Dans un quartier tranquille de Lausanne, l'ancien appartement de Laurent et Marina Bonnet était une véritable «pépite». Un cinq pièces d'une centaine de mètres carré avec un grand jardin pour un peu plus de 2500 francs par mois, et ce, depuis 2005.
«C'était parfait, on n'aurait jamais songé à déménager», témoigne Laurent Bonnet. Rencontrés par Blick devant le lieu où ils ont passé 18 ans, ils avouent, dégoûtés, ne plus ressentir grande émotion à sa vue. Ils ont en effet été forcés de quitter leur domicile, le seul qu'avait jusque-là connu leur plus jeune fille.
En août 2023, le couple d'entrepreneurs et ses deux enfants reçoivent une lettre de la régie les notifiant de la résiliation du bail. Le motif indiqué sur le document que Blick a pu consulter? Un «besoin propre et urgent des membres de la famille du bailleur». Mais les deux Lausannois ne le voient pas de cet œil-là. Ils dénoncent une «résiliation abusive» sur la base de faux motifs d'urgence.
Résiliation pour besoin propre, vraiment?
Un cas qui résonne avec l'un des deux objets soumis à votation le 24 novembre prochain et relatif au droit du bail. En effet, le peuple suisse est amené à se prononcer sur la facilitation du recours à la «résiliation pour besoin propre» par les propriétaires de logements.
La famille Bonnet a ses raisons de douter de la bonne foi de son (désormais ancien) propriétaire. Ses demandes d'informations à la régie sur les «membres de la famille du bailleur» censés les remplacer urgemment n'ont rien donné.

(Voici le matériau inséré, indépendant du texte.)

(* ===== verification/KVStoreTheorems.v ===== *)
(** * What KVStore promises *)

From S2P Require Import Prelude PriorityQueue KVStore KVStoreInv KVStoreOps KVStoreSweep KVStoreSpec KVStoreStored.
#[local] Open Scope Z_scope.

Section theorems.
Context {Q : Type} `{!PriorityQueue ExpirationRecord Q}
  `{!PriorityQueueLaws ExpirationRecord Q ExpirationCompare}.

(** C1. The store refines two maps. Every sequence of calls, made in lock order
    with a steady clock, runs to the end. What clients can ask about keys is
    answered as by the abstract map in which a key is gone from its deadline
    on: lazy deletion, generations, the heap, the sweeper and the heap rebuilds
    cannot be observed. All results, those of [Size], [Stats] and
    [SweepExpired] included, are those of the map of the stored entries, where
    an expired key counts until an operation on it or a sweep removes it; and
    that map is what the store holds in the end. *)
Theorem kv_refines_spec (h : list (TimePoint * kv_op)) :
  valid_history 0 h -> zlen h < U64_MOD ->
  exists rs s', run_ops h (KVStore_init (Q := Q)) = (Ret rs, s')
                /\ observe <$> rs = spec_run h ∅
                /\ stored_run h ∅ rs (stored s').
Proof.
  intros Hv Hlen. destruct (wp_run _ _ _ (wp_and _ _ _ _ _
    (run_ops_correct h 0 0 KVStore_init ∅ (Inv_init 0) Hv ltac:(lia) ltac:(done))
    (run_ops_stored h 0 0 KVStore_init (Inv_init 0) Hv ltac:(lia))))
    as (rs & s' & Hrun & [Hobs _] & Hst).
  exists rs, s'. by split_and!.
Qed.

(** C2. Every operation preserves the representation invariant and never
    fails: no [assert] fires, no signed overflow happens, no loop runs out of
    fuel, no empty heap is read. *)
Theorem exec_op_preserves_Inv n now0 now op (s : KVStore Q) :
  Inv n now0 s -> now0 <= now -> clock_ok now -> n + 1 < U64_MOD -> op_ok op ->
  exists r s', exec_op now op s = (Ret r, s') /\ Inv (n + 1) now s'.
Proof.
  intros HI Hle Hclk Hn Hop.
  destruct (wp_run _ _ _ (exec_op_correct n now0 now op s (abs_entry <$> m_data s)
    HI Hle Hclk Hn Hop ltac:(done))) as (r & s' & Hrun & HI' & _). eauto.
Qed.

(** C3. What [SweepExpired] does, exactly. The records it takes off the heap are
    due, as many as the budget and the due records allow, and none is later
    than a record it leaves. The entries that go are those whose own record was
    taken, all of them expired, and they are counted; a stale record takes no
    entry away. The heap is rebuilt exactly when it is wasteful; it then holds
    the records of the entries, and otherwise what was left of it.
    [hasMoreExpired] says exactly whether it holds a due record, so that
    without it no expired entry is left. The generations are not touched and
    the counters count the entries that stay. *)
Theorem sweep_exact n now0 now maxn (s : KVStore Q) :
  Inv n now0 s -> n < U64_MOD -> 0 <= maxn ->
  exists res s' popped left, SweepExpired now maxn s = (Ret res, s')
    /\ pq_elements (m_expirations s) ≡ₚ popped ++ left
    /\ Forall (fun r => r_expireAt r <= now) popped
    /\ (forall r r', r ∈ popped -> r' ∈ left -> r_expireAt r <= r_expireAt r')
    /\ zlen popped = Z.min maxn (zlen (due_records now (pq_elements (m_expirations s))))
    /\ sw_processed res = zlen popped
    /\ m_data s' = without_records popped (m_data s)
    /\ (forall k e, m_data s !! k = Some e -> m_data s' !! k = None -> IsExpired e now = true)
    /\ sw_removed res = Z.of_nat (size (m_data s)) - Z.of_nat (size (m_data s'))
    /\ sw_heapRebuilt res = wasteful (m_expiringKeys s') (zlen left)
    /\ pq_elements (m_expirations s') ≡ₚ
         (if sw_heapRebuilt res then live_records (m_data s') else left)
    /\ sw_hasMoreExpired res =
         bool_decide (Exists (fun r => r_expireAt r <= now) (pq_elements (m_expirations s')))
    /\ (sw_hasMoreExpired res = false ->
        forall k e, m_data s' !! k = Some e -> IsExpired e now = false)
    /\ m_nextExpirationGeneration s' = m_nextExpirationGeneration s
    /\ m_persistentKeys s' = count_if false (m_data s')
    /\ m_expiringKeys s' = count_if true (m_data s').
Proof.
  intros HI Hn Hmax. pose proof (Inv_canon _ _ _ HI) as Hc. rewrite Hc in HI.
  destruct (wp_run _ _ _ (sweep_wp n now0 now maxn _ _ _ HI Hn Hmax)) as
    (res & s' & Hrun & d' & h' & h1 & -> & HI' & [_ Hexp Hrem _ _] & Hp & Hmore & _
     & Htop & _ & (popped & Hre) & Hall & Hreb & Hel').
  destruct Hre as [Hel Hdue Hord Hd Hcnt _].
  exists res, (canon d' (m_nextExpirationGeneration s) h'), popped, (pq_elements h1).
  rewrite <-Hc in Hrun. rewrite pq_size_elements in Hreb.
  split_and!; try done.
  - by rewrite <-Hcnt.
  - by rewrite Hmore, top_expired_due.
  - intros Hf k e Hk. eapply top_not_expired; [exact HI'|by rewrite <-Hmore|done].
Qed.

(** C4. The expiration heap cannot fill up with stale records: after every
    [SweepExpired] it holds at most [max 4095 (e + max e 1023)] records, where
    [e] is the number of keys with a deadline. *)
Theorem sweep_bounds_heap n now0 now maxn (s : KVStore Q) :
  Inv n now0 s -> n < U64_MOD -> 0 <= maxn ->
  exists res s', SweepExpired now maxn s = (Ret res, s')
    /\ m_expiringKeys s' <= pq_size (m_expirations s')
       <= Z.max 4095 (m_expiringKeys s' + Z.max (m_expiringKeys s') 1023).
Proof.
  intros HI Hn Hmax. pose proof (Inv_canon _ _ _ HI) as Hc. rewrite Hc in HI.
  destruct (wp_run _ _ _ (sweep_wp n now0 now maxn _ _ _ HI Hn Hmax)) as
    (res & s' & Hrun & d' & h' & h1 & -> & HI' & _ & _ & _ & Hgarb & _).
  exists res, (canon d' (m_nextExpirationGeneration s) h'). rewrite <-Hc in Hrun.
  split; [done|]. split; [by apply (heap_size_bounds _ _ _ _ _ HI')|exact Hgarb].
Qed.

(** The data of a consistent store in which [k] maps to a live entry. *)
Lemma Inv_size_u64 n now (s : KVStore Q) m :
  Inv n now s -> n + m < U64_MOD -> Z.of_nat (size (m_data s)) + m < U64_MOD.
Proof. intros HI Hn. pose proof (inv_size _ _ _ HI). lia. Qed.

(** C5. [EXPIRE key seconds] on a live key: until the deadline the value is
    still readable and [Ttl] is the remaining time rounded up, hence between
    1 and [seconds]; from the deadline on [Get], [Ttl], [Del] and [Expire]
    all treat the key as missing. *)
Theorem expire_then_observe n now0 now k seconds e (s : KVStore Q) :
  Inv n now0 s -> now0 <= now -> clock_ok now -> n + 1 < U64_MOD ->
  m_data s !! k = Some e -> IsExpired e now = false -> 0 < seconds <= INT_MAX ->
  exists s', Expire now k seconds s = (Ret true, s')
    /\ forall t, now <= t -> let deadline := now + seconds * NS_PER_SECOND in
       (t < deadline ->
          (Get t k s').1 = Ret (Some (e_value e)) /\
          exists r, (Ttl t k s').1 = Ret r /\ 1 <= r <= seconds /\
                    (r - 1) * NS_PER_SECOND < deadline - t <= r * NS_PER_SECOND) /\
       (deadline <= t ->
          (Get t k s').1 = Ret None /\ (Ttl t k s').1 = Ret (-2) /\
          (Del t k s').1 = Ret false /\
          forall again, INT_MIN <= again <= INT_MAX -> clock_ok t -> n + 2 < U64_MOD ->
            (Expire t k again s').1 = Ret false).
Proof.
  intros HI Hle Hclk Hn Hk Hexp Hsec. eapply (Inv_mono n n now0 now) in HI; [|lia|done].
  revert Hk. pattern s. eapply Inv_elim; [exact HI|]. clear dependent s.
  intros d g h HI Hk. cbn in Hk.
  pose proof (Inv_size_u64 _ _ _ 1 HI Hn) as Hsz. pose proof (inv_generation _ _ _ HI) as Hg.
  cbn in Hsz, Hg. rewrite expire_canon, Hk, Hexp by (try done; unfold INT_MIN; lia).
  replace (seconds <=? 0) with false by lia. eexists. split; [done|]. intros t Ht deadline.
  set (e' := mkEntry (e_value e) (Some deadline) (g + 1)).
  set (d' := <[k := e']> d). fold deadline. fold e'. fold d'.
  assert (d' !! k = Some e') as Hk' by apply lookup_insert_eq.
  assert (size d' = size d) as Hsz' by (unfold d'; by rewrite map_size_insert, Hk).
  assert (IsExpired e' t = (deadline <=? t)) as He' by done.
  rewrite get_canon, ttl_canon, del_canon, Hk', He' by
    (try lia; intros e1 t1; rewrite Hk'; intros [= <-] [= <-];
     unfold deadline, NS_PER_SECOND, INT_MAX, I64_MAX in *; lia).
  split; intros Hd.
  - replace (deadline <=? t) with false by lia. cbn. split; [done|].
    pose proof (ceil_seconds_range (deadline - t) seconds ltac:(unfold deadline in *; lia)).
    pose proof (ceil_seconds_bounds (deadline - t) ltac:(lia)).
    eexists. split; [done|]. rewrite wrap_i32_small by (unfold INT_MIN; lia). lia.
  - replace (deadline <=? t) with true by lia. split_and!; [done..|].
    intros again Hagain Hclk' Hn'. rewrite expire_canon, Hk', He' by (done || lia).
    replace (deadline <=? t) with true by lia. by destruct (again <=? 0).
Qed.

(** [Stats] and [Size] are exact counts of the stored entries, with and
    without a deadline; the keys a client can still read are among them. *)
Theorem stats_exact n now0 now (s : KVStore Q) :
  Inv n now0 s -> n < U64_MOD ->
  exists st, Stats s = (Ret st, s)
    /\ Size s = (Ret (st_keys st), s)
    /\ st_keys st = Z.of_nat (size (m_data s))
    /\ st_persistentKeys st = count_if false (m_data s)
    /\ st_expiringKeys st = count_if true (m_data s)
    /\ st_keys st = st_persistentKeys st + st_expiringKeys st
    /\ Z.of_nat (size (view now (m_data s))) <= st_keys st.
Proof.
  intros HI Hn. pose proof (inv_size _ _ _ HI) as Hsz.
  pose proof (count_if_total (m_data s)) as Htot.
  eexists. split; [done|]. split; [done|]. cbn.
  rewrite (inv_persistent _ _ _ HI), (inv_expiring _ _ _ HI), wrap_u64_small by lia.
  split_and!; try done; try lia.
  rewrite (Z.add_comm (count_if false _)), Htot.
  apply inj_le, view_size.
Qed.
End theorems.

(** ** The theorems at work on a concrete store *)

Abbreviation ExampleStore := (KVStore (sorted_queue ExpirationCompare)).

Definition example_history : list (TimePoint * kv_op) :=
  [(0, OpSet (lit "a") (lit "1")); (0, OpExpire (lit "a") 2);
   (500000000, OpTtl (lit "a")); (600000000, OpSet (lit "b") (lit "x y"));
   (2000000000, OpSweep 1024); (2000000000, OpGet (lit "a"));
   (3000000000, OpGet (lit "b")); (3000000000, OpTtl (lit "b"))].

Lemma example_history_valid : valid_history 0 example_history.
Proof. cbn. unfold clock_ok, CLOCK_MAX, I64_MAX, INT_MAX, INT_MIN, U64_MOD, NS_PER_SECOND. lia. Qed.

Lemma kv_refines_spec_witness :
  valid_history 0 example_history /\ zlen example_history < U64_MOD /\
  spec_run example_history ∅ =
    [RUnit; RBool true; RInt 2; RUnit; RUnit; RValue None; RValue (Some (lit "x y")); RInt (-1)] /\
  exists rs s', run_ops example_history (KVStore_init : ExampleStore) = (Ret rs, s')
                /\ observe <$> rs = spec_run example_history ∅
                /\ stored_run example_history ∅ rs (stored s').
Proof.
  split; [exact example_history_valid|]. split; [vm_compute; reflexivity|].
  split; [vm_compute; reflexivity|].
  apply kv_refines_spec; [exact example_history_valid|vm_compute; reflexivity].
Defined.

(** One persistent key, [a -> 1]. *)
Definition example_store : ExampleStore :=
  canon {[lit "a" := mkEntry (lit "1") None 0]} 0 pq_empty.

Lemma example_store_Inv : Inv 1 0 example_store.
Proof. apply (Inv_insert_persistent 0); [done|]. apply (Inv_init 0). Qed.

(** The same key with a deadline one second after the epoch of the clock. *)
Definition example_expiring : ExampleStore :=
  canon (<[lit "a" := mkEntry (lit "1") (Some NS_PER_SECOND) (0 + 1)]>
           {[lit "a" := mkEntry (lit "1") None 0]}) (0 + 1)
        (pq_push (mkRecord NS_PER_SECOND (lit "a") (0 + 1)) pq_empty).

Lemma example_expiring_Inv : Inv 2 0 example_expiring.
Proof.
  apply (Inv_expire 1 0 NS_PER_SECOND (lit "a") (mkEntry (lit "1") None 0) (lit "1")
           {[lit "a" := mkEntry (lit "1") None 0]} 0 pq_empty);
    [vm_compute; reflexivity|vm_compute; discriminate|exact example_store_Inv].
Qed.

Lemma exec_op_preserves_Inv_witness :
  Inv 2 0 example_expiring /\
  exists r s', exec_op NS_PER_SECOND (OpDel (lit "a")) example_expiring = (Ret r, s')
               /\ Inv (2 + 1) NS_PER_SECOND s'.
Proof.
  split; [exact example_expiring_Inv|].
  apply (exec_op_preserves_Inv 2 0); [exact example_expiring_Inv| | | |exact I];
    vm_compute; try split; congruence.
Defined.

(** The sweep of the store with one expired key takes its only record and its
    entry. *)
Lemma sweep_exact_witness :
  Inv 2 0 example_expiring /\
  exists res s' popped left,
      SweepExpired NS_PER_SECOND DEFAULT_MAX_RECORDS example_expiring = (Ret res, s')
      /\ res = mkSweepResult 1 1 false false
      /\ pq_elements (m_expirations example_expiring) ≡ₚ popped ++ left
      /\ zlen popped = 1 /\ m_data s' = without_records popped (m_data example_expiring)
      /\ m_data s' = ∅.
Proof.
  split; [exact example_expiring_Inv|].
  destruct (sweep_exact 2 0 NS_PER_SECOND DEFAULT_MAX_RECORDS example_expiring)
    as (res & s' & popped & left & Hrun & Hel & _ & _ & Hlen & _ & Hd & _);
    [exact example_expiring_Inv|vm_compute; congruence..|].
  pose proof (f_equal fst Hrun) as Hres. vm_compute in Hres. injection Hres as <-.
  pose proof (f_equal (fun p => m_data p.2) Hrun) as Hdata. cbn [snd] in Hdata.
  exists (mkSweepResult 1 1 false false), s', popped, left.
  split_and!; [exact Hrun|reflexivity|exact Hel| |exact Hd|].
  - rewrite Hlen. vm_compute. reflexivity.
  - rewrite <-Hdata. vm_compute. reflexivity.
Defined.

Lemma sweep_bounds_heap_witness :
  Inv 2 0 example_expiring /\
  exists res s', SweepExpired 0 DEFAULT_MAX_RECORDS example_expiring = (Ret res, s')
      /\ m_expiringKeys s' <= pq_size (m_expirations s')
         <= Z.max 4095 (m_expiringKeys s' + Z.max (m_expiringKeys s') 1023).
Proof.
  split; [exact example_expiring_Inv|].
  apply (sweep_bounds_heap 2 0); [exact example_expiring_Inv| |]; vm_compute; congruence.
Defined.

Lemma expire_then_observe_witness :
  Inv 1 0 example_store /\
  exists s', Expire 7 (lit "a") 3 example_store = (Ret true, s')
      /\ forall t, 7 <= t -> let deadline := 7 + 3 * NS_PER_SECOND in
         (t < deadline ->
            (Get t (lit "a") s').1 = Ret (Some (lit "1")) /\
            exists r, (Ttl t (lit "a") s').1 = Ret r /\ 1 <= r <= 3 /\
                      (r - 1) * NS_PER_SECOND < deadline - t <= r * NS_PER_SECOND) /\
         (deadline <= t ->
            (Get t (lit "a") s').1 = Ret None /\ (Ttl t (lit "a") s').1 = Ret (-2) /\
            (Del t (lit "a") s').1 = Ret false /\
            forall again, INT_MIN <= again <= INT_MAX -> clock_ok t -> 1 + 2 < U64_MOD ->
              (Expire t (lit "a") again s').1 = Ret false).
Proof.
  split; [exact example_store_Inv|].
  apply (expire_then_observe 1 0 7 (lit "a") 3 (mkEntry (lit "1") None 0));
    [exact example_store_Inv| | | |vm_compute; reflexivity|reflexivity|];
    vm_compute; try split; congruence.
Defined.

Lemma stats_exact_witness :
  Inv 2 0 example_expiring /\ view NS_PER_SECOND (m_data example_expiring) = ∅ /\
  exists st, Stats example_expiring = (Ret st, example_expiring)
      /\ Size example_expiring = (Ret (st_keys st), example_expiring)
      /\ st_keys st = Z.of_nat (size (m_data example_expiring))
      /\ st_persistentKeys st = count_if false (m_data example_expiring)
      /\ st_expiringKeys st = count_if true (m_data example_expiring)
      /\ st_keys st = st_persistentKeys st + st_expiringKeys st
      /\ Z.of_nat (size (view NS_PER_SECOND (m_data example_expiring))) <= st_keys st.
Proof.
  split; [exact example_expiring_Inv|]. split; [vm_compute; reflexivity|].
  apply (stats_exact 2 0); [exact example_expiring_Inv|vm_compute; reflexivity].
Defined.
(** A thread that is not done can always move. *)
Lemma um_progress s :
  Exists (fun t => t.2 <> UmDone) (um_threads s) -> exists s', um_strong_step s s'.
Proof.
  destruct s as [v ts]. cbn. intros ([c pc] & Hin & Hpc)%Exists_exists.
  apply list_elem_of_lookup in Hin as [i Hi]. cbn in Hpc.
  assert (forall y, ts !! i = Some (c, pc) -> (forall cur, pc = UmExchange cur -> y.2 <> UmTest v) ->
    forall j c', ts !! j = Some (c', UmExchange v) -> <[i := y]> ts !! j <> Some (c', UmTest v)) as Hns.
  { intros y _ Hy j c' Hj. destruct (decide (i = j)) as [<-|Hne].
    - rewrite list_lookup_insert_eq by (by eapply lookup_lt_Some). intros [= ->].
      rewrite Hi in Hj. injection Hj as -> ->. by apply (Hy v).
    - rewrite list_lookup_insert_ne by done. congruence. }
  destruct pc as [|cur|cur|]; [| | |done].
  - eexists. split; [by apply um_load|]. cbn. by apply Hns.
  - destruct (Z.le_gt_cases c cur); eexists;
      (split; [first [eapply um_leave; [exact Hi|lia]|eapply um_try; [exact Hi|lia]]|]);
      cbn; by apply Hns.
  - destruct (decide (cur = v)) as [->|Hne].
    + eexists. split; [by apply um_success|]. cbn. by apply Hns.
    + eexists. split; [by eapply um_fail|]. cbn. intros j c' Hj.
      destruct (decide (i = j)) as [<-|Hij]; [congruence|].
      rewrite list_lookup_insert_ne by done. congruence.
Qed.

Lemma max_list_spec v0 cs v :
  v0 <= v -> (v = v0 \/ v ∈ cs) -> Forall (fun c => c <= v) cs -> v = foldr Z.max v0 cs.
Proof.
  intros Hv0 Hv Hcs. apply Z.le_antisymm.
  - destruct Hv as [->|Hin]; clear Hcs.
    + clear. induction cs as [|c cs IH]; cbn; lia.
    + induction Hin; cbn; lia.
  - clear Hv. induction Hcs; cbn; lia.
Qed.

(** ** Theorems *)

(** C15. The account after any calls: every counter is the sum modulo 2^64 of
    what was reported, [active] is [accepted - closed], the maxima are the
    largest values reported, the [i]-th latency bucket counts exactly the
    latencies of its class, and the buckets add up to the latency count. *)
Theorem metrics_account cs :
  exists s, exec_calls cs ServerMetrics_init = (Ret tt, s) /\
    (forall k, is_max k = false -> load k s = wrap_u64 (total k (calls_rmws cs))) /\
    m_activeConnections s = wrap_u64 (m_acceptedConnections s - m_closedConnections s) /\
    (forall k, is_max k = true -> load k s = biggest k (calls_rmws cs)) /\
    m_commandLatencyMaximumNanoseconds s = foldr Z.max 0 (latencies cs) /\
    m_commandLatencyCount s = wrap_u64 (zlen (latencies cs)) /\
    (forall i, (i < 7)%nat -> m_commandLatencyBuckets s !! i =
       Some (wrap_u64 (zlen (filter (fun l => in_class i l = true) (latencies cs))))).
Proof.
  eexists. split; [apply exec_calls_rmws|].
  assert (forall k, is_max k = false -> load k (run_rmws (calls_rmws cs) ServerMetrics_init)
    = wrap_u64 (total k (calls_rmws cs))) as Htot.
  { intros k Hk. rewrite run_rmws_total; [|done|apply calls_rmws_ok|by destruct k].
    f_equal. by destruct k. }
  assert (forall k, is_max k = true -> load k (run_rmws (calls_rmws cs) ServerMetrics_init)
    = biggest k (calls_rmws cs)) as Hbig.
  { intros k Hk. rewrite run_rmws_biggest; [|done|apply calls_rmws_ok|by destruct k].
    replace (load k ServerMetrics_init) with 0 by (by destruct k).
    pose proof (biggest_nonneg k (calls_rmws cs)). lia. }
  split_and!; [done| |done| | |].
  - pose proof (Htot K_activeConnections eq_refl) as Ha.
    pose proof (Htot K_acceptedConnections eq_refl) as Hacc.
    pose proof (Htot K_closedConnections eq_refl) as Hcl. cbn in Ha, Hacc, Hcl.
    rewrite Ha, Hacc, Hcl. unfold wrap_u64. rewrite <-Zminus_mod. f_equal. clear.
    unfold calls_rmws. induction cs as [|c cs IH]; [done|]. cbn [fmap list_fmap concat].
    rewrite !total_app, IH, active_call. lia.
  - transitivity (biggest K_commandLatencyMaximumNanoseconds (calls_rmws cs));
      [exact (Hbig K_commandLatencyMaximumNanoseconds eq_refl)|].
    unfold calls_rmws, latencies. clear. induction cs as [|c cs IH]; [done|].
    cbn [fmap list_fmap concat omap list_omap]. rewrite biggest_app, IH.
    pose proof (biggest_nonneg K_commandLatencyMaximumNanoseconds (concat (call_rmws <$> cs))) as Hnn.
    rewrite IH in Hnn. rewrite biggest_call. destruct (call_latency c); [done|]. by apply Z.max_r.
  - pose proof (Htot K_commandLatencyCount eq_refl) as Hc. cbn in Hc. rewrite Hc. f_equal. clear.
    unfold calls_rmws, latencies. induction cs as [|c cs IH]; [done|].
    cbn [fmap list_fmap concat omap list_omap]. rewrite total_app, IH, count_call.
    destruct (call_latency c); [by rewrite zlen_cons|done].
  - intros i Hi. rewrite (run_rmws_hits i _ _ 0); [|by apply lookup_replicate|done].
    by rewrite hits_calls.
Qed.

(** C16. [UpdateMaximum] is right under contention: with any number of threads
    racing on one target, the target only grows, never exceeds the candidates,
    is at least the candidate of every thread that returned, and is the maximum
    once all have; when exchanges do not fail without a reason, every schedule
    is finite and ends only when all threads have returned. *)
Theorem update_maximum_concurrent v0 cs :
  (forall s, rtc um_step (um_start v0 cs) s ->
     v0 <= um_target s /\
     (forall s', um_step s s' -> um_target s <= um_target s') /\
     (forall i c, um_threads s !! i = Some (c, UmDone) -> c <= um_target s) /\
     (Forall (fun t => t.2 = UmDone) (um_threads s) -> um_target s = foldr Z.max v0 cs)) /\
  well_founded (fun s' s => um_strong_step s s') /\
  (forall s, (forall s', ~ um_strong_step s s') -> Forall (fun t => t.2 = UmDone) (um_threads s)).
Proof.
  split_and!.
  - intros s Hr%um_reachable_inv. pose proof Hr as (Hcs & Hv0 & Hv & Hts).
    assert (forall t, t ∈ um_threads s -> t.2 = UmDone -> t.1 <= um_target s) as Hdone.
    { intros [c pc] Hin Hpc. cbn in Hpc. subst pc.
      by apply (proj1 (Forall_forall _ _) Hts (c, UmDone)). }
    split_and!; [done| | |].
    + intros s' Hs. by eapply um_step_inv.
    + intros i c Hi. apply (Hdone (c, UmDone)); [|done]. by eapply list_elem_of_lookup_2.
    + intros Hall. apply max_list_spec; [done..|]. rewrite <-Hcs. apply Forall_fmap, Forall_forall.
      intros t Hin. apply Hdone; [done|]. by apply (proj1 (Forall_forall _ _) Hall).
  - apply (well_founded_lt_compat _ um_measure). intros s' s. apply um_strong_decreases.
  - intros s Hstuck. apply Forall_forall. intros t Hin. destruct (decide (t.2 = UmDone)); [done|].
    destruct (um_progress s) as [s' Hs']; [|by destruct (Hstuck s')].
    apply Exists_exists. eauto.
Qed.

Et dès qu'ils quittent définitivement leur logement, en septembre 2023, Laurent et Marina le retrouvent bien vite sur les sites de location usuels, tels ImmoScout24. En prime, la hausse de loyer a de quoi faire lever un sourcil: le prix mensuel indiqué est de 3430 francs, avec un garage et une place de parc qui le font monter à 3910 francs. Soit une hausse de plus de 1300 francs pour les mêmes objets.
Ils demandaient (et obtenaient) des baisses de loyer
Mais comment en est-on arrivé là? Le couple a sa petite idée. «On demandait des baisses de loyer à chaque baisse du taux hypothécaire, reconnaît Laurent Bonnet. Et à chaque fois, c'était compliqué. Mais ça finissait par être accepté après l'envoi d'une lettre recommandée avec copie à l'Asloca (ndlr: l'association de défense des locataires), qui connait très bien ce propriétaire.»
Pour le comptable de formation, l'homme a «très mal pris» les démarches du couple. «Il a estimé que je ne payais pas assez, se souvient le Lausannois. Il m'avait appelé pour me dire que, dans le quartier, j'avais un des loyers les moins chers. Je lui ai répondu que c'étaient sans doute les loyers des autres qui étaient trop élevés.»
De quoi passer à plusieurs reprises devant une commission de conciliation. «Ses méthodes sont… limites, s'inquiète Laurent Bonnet. Avec moi, ça allait. Mais il a menacé notre voisine de la virer si elle demandait une baisse de loyer. Mais seulement à l'oral, il sait très bien ce qu'il fait.»
Rencontrés, les nouveaux ne veulent pas contester
Les Bonnet finissent par lâcher l'affaire et s'installent en périphérie de Lausanne, cette fois «chez un propriétaire honnête», tacle Laurent. «On est même allés sonner chez les nouveaux locataires de notre ex-appartement, pour leur expliquer ce qui s'était passé avec notre proprio», raconte Laurent Bonnet. En somme, avec un simple recommandé à 5,80 francs, ils auraient pu économiser 1200 francs par mois en contestant la hausse de loyer.»
Mais les repreneurs du bail – qui ne seraient donc pas des proches du propriétaire – refusent de se lancer dans ces démarches «de peur de se faire virer» de ce bel appartement lausannois, durement obtenu. Pour le mari, qui ne décolère pas, ce logement «génère désormais des revenus qui sont limite indécents».
Contacté, le propriétaire accusé n'a pas pu être joint, car actuellement en déplacement à l'étranger. Pour l'Asloca, le référendum sur la résiliation pour besoin propre est un soutien supplémentaire aux propriétaires, pour leur permettre de «chasser les locataires pour relouer plus cher» encore plus facilement. Du côté des partisans du texte, autour des milieux de l'immobilier, la révision de la loi n'est qu'une simplification des critères qui définissent le «besoin propre» du propriétaire.